● Task brief
Starting with the line that contains "req_body : option JsValue;" and stopping after the line that contains "(** A pure computation that may throw. *)", return each line below exactly as written, with no others.

[Records from a data source]
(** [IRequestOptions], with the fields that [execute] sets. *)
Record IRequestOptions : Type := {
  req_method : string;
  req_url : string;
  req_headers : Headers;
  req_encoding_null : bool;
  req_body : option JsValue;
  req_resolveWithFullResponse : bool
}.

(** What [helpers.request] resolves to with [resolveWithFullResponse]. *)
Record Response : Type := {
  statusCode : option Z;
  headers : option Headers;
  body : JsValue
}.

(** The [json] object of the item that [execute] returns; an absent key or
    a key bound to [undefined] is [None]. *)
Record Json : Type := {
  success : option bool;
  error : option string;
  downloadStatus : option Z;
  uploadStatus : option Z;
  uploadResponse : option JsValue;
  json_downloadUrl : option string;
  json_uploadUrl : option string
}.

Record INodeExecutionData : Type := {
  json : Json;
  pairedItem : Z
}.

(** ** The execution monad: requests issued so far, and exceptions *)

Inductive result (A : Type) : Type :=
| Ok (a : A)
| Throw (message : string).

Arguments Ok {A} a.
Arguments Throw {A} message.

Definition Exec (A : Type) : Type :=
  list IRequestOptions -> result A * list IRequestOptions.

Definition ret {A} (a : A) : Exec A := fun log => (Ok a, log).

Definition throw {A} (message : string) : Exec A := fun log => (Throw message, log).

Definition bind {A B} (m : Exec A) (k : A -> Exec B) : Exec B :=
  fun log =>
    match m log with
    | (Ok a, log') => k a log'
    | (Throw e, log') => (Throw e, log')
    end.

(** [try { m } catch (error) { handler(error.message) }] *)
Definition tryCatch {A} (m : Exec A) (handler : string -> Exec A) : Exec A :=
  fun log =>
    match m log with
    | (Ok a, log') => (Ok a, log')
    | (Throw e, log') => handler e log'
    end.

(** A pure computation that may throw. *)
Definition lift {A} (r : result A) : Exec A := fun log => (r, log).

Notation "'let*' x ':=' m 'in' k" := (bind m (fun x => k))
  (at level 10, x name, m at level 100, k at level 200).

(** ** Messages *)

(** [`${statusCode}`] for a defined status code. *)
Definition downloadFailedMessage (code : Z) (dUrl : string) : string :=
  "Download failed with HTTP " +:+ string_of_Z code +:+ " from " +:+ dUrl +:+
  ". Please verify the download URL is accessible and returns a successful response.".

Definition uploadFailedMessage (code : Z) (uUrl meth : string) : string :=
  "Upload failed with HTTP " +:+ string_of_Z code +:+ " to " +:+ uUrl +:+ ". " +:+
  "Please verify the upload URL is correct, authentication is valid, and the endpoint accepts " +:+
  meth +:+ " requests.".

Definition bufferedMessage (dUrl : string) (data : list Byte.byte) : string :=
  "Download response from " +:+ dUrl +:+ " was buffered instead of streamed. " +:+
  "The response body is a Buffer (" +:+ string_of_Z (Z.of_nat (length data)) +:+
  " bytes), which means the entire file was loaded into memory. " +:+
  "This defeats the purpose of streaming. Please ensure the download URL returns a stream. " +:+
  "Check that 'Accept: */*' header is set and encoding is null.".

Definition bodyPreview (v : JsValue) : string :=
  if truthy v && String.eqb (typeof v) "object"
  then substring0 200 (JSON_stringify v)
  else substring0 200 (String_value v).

==

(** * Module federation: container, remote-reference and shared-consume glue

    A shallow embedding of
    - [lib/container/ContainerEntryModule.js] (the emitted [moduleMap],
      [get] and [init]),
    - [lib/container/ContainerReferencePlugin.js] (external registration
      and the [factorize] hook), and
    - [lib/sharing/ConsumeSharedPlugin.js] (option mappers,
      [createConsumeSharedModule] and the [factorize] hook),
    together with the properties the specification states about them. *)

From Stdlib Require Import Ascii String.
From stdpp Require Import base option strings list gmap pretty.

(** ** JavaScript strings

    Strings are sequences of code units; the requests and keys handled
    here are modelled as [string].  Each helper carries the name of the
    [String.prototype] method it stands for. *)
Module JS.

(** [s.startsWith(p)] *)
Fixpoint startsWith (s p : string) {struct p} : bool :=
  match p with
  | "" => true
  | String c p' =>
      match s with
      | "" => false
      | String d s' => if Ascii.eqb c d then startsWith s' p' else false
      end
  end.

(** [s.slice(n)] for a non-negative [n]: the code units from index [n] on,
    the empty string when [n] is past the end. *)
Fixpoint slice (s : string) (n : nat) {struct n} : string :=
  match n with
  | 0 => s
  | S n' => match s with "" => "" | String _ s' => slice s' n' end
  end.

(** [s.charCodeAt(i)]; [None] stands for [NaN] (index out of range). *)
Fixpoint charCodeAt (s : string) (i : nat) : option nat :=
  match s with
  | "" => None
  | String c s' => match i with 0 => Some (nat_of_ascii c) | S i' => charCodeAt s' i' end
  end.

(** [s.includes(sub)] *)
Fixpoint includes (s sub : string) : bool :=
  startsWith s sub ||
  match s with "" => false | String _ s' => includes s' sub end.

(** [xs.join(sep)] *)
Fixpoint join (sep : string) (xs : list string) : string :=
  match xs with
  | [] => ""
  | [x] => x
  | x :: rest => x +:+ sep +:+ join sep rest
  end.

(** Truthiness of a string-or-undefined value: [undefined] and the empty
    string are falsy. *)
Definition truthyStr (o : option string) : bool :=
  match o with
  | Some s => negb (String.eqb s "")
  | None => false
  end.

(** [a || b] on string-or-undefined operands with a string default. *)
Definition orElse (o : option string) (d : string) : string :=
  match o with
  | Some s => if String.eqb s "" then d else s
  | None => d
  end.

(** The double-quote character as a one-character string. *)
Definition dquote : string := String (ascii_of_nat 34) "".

...

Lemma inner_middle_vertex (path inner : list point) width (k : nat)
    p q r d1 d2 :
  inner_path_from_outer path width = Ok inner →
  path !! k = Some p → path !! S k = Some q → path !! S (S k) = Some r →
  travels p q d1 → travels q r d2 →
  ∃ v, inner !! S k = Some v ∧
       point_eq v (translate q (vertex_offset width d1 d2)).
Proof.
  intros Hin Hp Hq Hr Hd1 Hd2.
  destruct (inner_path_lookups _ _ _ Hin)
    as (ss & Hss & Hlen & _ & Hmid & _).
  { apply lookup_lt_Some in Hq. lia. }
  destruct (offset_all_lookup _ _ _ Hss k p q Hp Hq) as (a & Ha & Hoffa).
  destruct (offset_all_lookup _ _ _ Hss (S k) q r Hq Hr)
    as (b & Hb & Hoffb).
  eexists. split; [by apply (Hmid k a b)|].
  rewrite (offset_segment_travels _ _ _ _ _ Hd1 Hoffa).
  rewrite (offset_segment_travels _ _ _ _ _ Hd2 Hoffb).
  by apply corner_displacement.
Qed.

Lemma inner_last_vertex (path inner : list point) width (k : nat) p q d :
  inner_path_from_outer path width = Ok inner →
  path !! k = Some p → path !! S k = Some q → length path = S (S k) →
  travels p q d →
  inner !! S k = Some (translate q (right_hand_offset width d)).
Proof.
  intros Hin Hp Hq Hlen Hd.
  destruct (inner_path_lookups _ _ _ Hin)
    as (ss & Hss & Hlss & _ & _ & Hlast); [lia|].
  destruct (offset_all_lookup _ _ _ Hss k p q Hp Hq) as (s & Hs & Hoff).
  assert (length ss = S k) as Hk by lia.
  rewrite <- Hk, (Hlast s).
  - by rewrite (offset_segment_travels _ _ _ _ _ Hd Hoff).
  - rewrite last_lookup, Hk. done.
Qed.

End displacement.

● Answer below
  req_body : option JsValue;
  req_resolveWithFullResponse : bool
}.

(** What [helpers.request] resolves to with [resolveWithFullResponse]. *)
Record Response : Type := {
  statusCode : option Z;
  headers : option Headers;
  body : JsValue
}.

(** The [json] object of the item that [execute] returns; an absent key or
    a key bound to [undefined] is [None]. *)
Record Json : Type := {
  success : option bool;
  error : option string;
  downloadStatus : option Z;
  uploadStatus : option Z;
  uploadResponse : option JsValue;
  json_downloadUrl : option string;
  json_uploadUrl : option string
}.

Record INodeExecutionData : Type := {
  json : Json;
  pairedItem : Z
}.

(** ** The execution monad: requests issued so far, and exceptions *)

Inductive result (A : Type) : Type :=
| Ok (a : A)
| Throw (message : string).

Arguments Ok {A} a.
Arguments Throw {A} message.

Definition Exec (A : Type) : Type :=
  list IRequestOptions -> result A * list IRequestOptions.

Definition ret {A} (a : A) : Exec A := fun log => (Ok a, log).

Definition throw {A} (message : string) : Exec A := fun log => (Throw message, log).

Definition bind {A B} (m : Exec A) (k : A -> Exec B) : Exec B :=
  fun log =>
    match m log with
    | (Ok a, log') => k a log'
    | (Throw e, log') => (Throw e, log')
    end.

(** [try { m } catch (error) { handler(error.message) }] *)
Definition tryCatch {A} (m : Exec A) (handler : string -> Exec A) : Exec A :=
  fun log =>
    match m log with
    | (Ok a, log') => (Ok a, log')
    | (Throw e, log') => handler e log'
    end.

(** A pure computation that may throw. *)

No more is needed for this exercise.